Recentemente, le ASL di diverse Regioni stanno già inserendo l’eparina nella terapia a domicilio per i pazienti positivi al Covid e sintomatici ma pochi sanno di questa possibilità terapeutica e moltissimi sono i pazienti che vengono ospedalizzati.

Mi sembra di rivivere la medesima situazione che si ebbe in cardiologia qualche anno fa.Avevamo i presidi terapeutici per prevenire l'infarto miocardico ma la popolazione non ne era a conoscenza e si continuava a morire per infarto.Solo dopo una efficace campagna pubblicitaria, si è riusciti a far conoscere che il dolore al petto era un segno caratteristico della ischemia cardiaca e che il salvataggio del muscolo cardiaco era legato alla velocità con cui si faceva diagnosi.
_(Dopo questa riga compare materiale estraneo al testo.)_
Definition ProductHandler_CreateProduct (r : Request) (sv : Served)
  : list (Write Order Product) * Served :=
  match decodeCreateProductRequest (Body r) with
  | Err _ => ([HttpError "Invalid request body" StatusBadRequest], sv)
  | Ok productDto =>
      let (res, sv') := serve (CreateProduct productDto)
                              (CallCreateProduct productDto) sv in
      match res with
      | Err err => ([HttpError (Error err) StatusInternalServerError], sv')
      | Ok product => (jsonReply StatusCreated (JSONProduct product), sv')
      end
  end.

Definition ProductHandler_UpdateProduct (r : Request) (sv : Served)
  : list (Write Order Product) * Served :=
  let id := URLParam r "id" in
  if String.eqb id "" then
    ([HttpError "Invalid product ID" StatusBadRequest], sv)
  else
    match decodeCreateProductRequest (Body r) with
    | Err _ => ([HttpError "Invalid request body" StatusBadRequest], sv)
    | Ok productDto =>
        let (res, sv') := serve (UpdateProduct id productDto)
                                (CallUpdateProduct id productDto) sv in
        match res with
        | Err err =>
            if Contains (Error err) "not found" then
              ([HttpError "Product not found" StatusNotFound], sv')
            else
              ([HttpError "Error updating product"
                          StatusInternalServerError], sv')
        | Ok product => (jsonReply StatusOK (JSONProduct product), sv')
        end
    end.

Definition ProductHandler_GetProductByID (r : Request) (sv : Served)
  : list (Write Order Product) * Served :=
  let id := URLParam r "id" in
  if String.eqb id "" then
    ([HttpError "Invalid product ID" StatusBadRequest], sv)
  else
    let (res, sv') := serve (GetProductByID id) (CallProductByID id) sv in
    match res with
    | Err err =>
        if Contains (Error err) "not found" then
          ([HttpError "Product not found" StatusNotFound], sv')
        else
          ([HttpError "Error retrieving product"
                      StatusInternalServerError], sv')
    | Ok product => (jsonReply StatusOK (JSONProduct product), sv')
    end.

Definition ProductHandler_GetProducts (r : Request) (sv : Served)
  : list (Write Order Product) * Served :=
  let page := match Atoi (Query r "page") with
              | Err _ => 1
              | Ok page => if page <? 1 then 1 else page
              end in
  let size := match Atoi (Query r "pageSize") with
              | Err _ => 10
              | Ok size => if size <=? 0 then 10 else size
              end in
  let category := Query r "category" in
  let (res, sv') := serve (GetProducts category page size)
                          (CallGetProducts category page size) sv in
  match res with
  | Err err => ([HttpError (Error err) StatusInternalServerError], sv')
  | Ok products => (jsonReply StatusOK (JSONProducts products), sv')
  end.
Questo portò ad una rapida diminuzione del numero di decessi per infarto.È auspicabile che l’organizzazione sanitaria nazionale informi la popolazione di questa possibilità terapeutica e faciliti la somministrazione di questi farmaci. Questo, probabilmente, impedirebbe di essere travolti da un numero sempre crescente di ricoveri per Covid.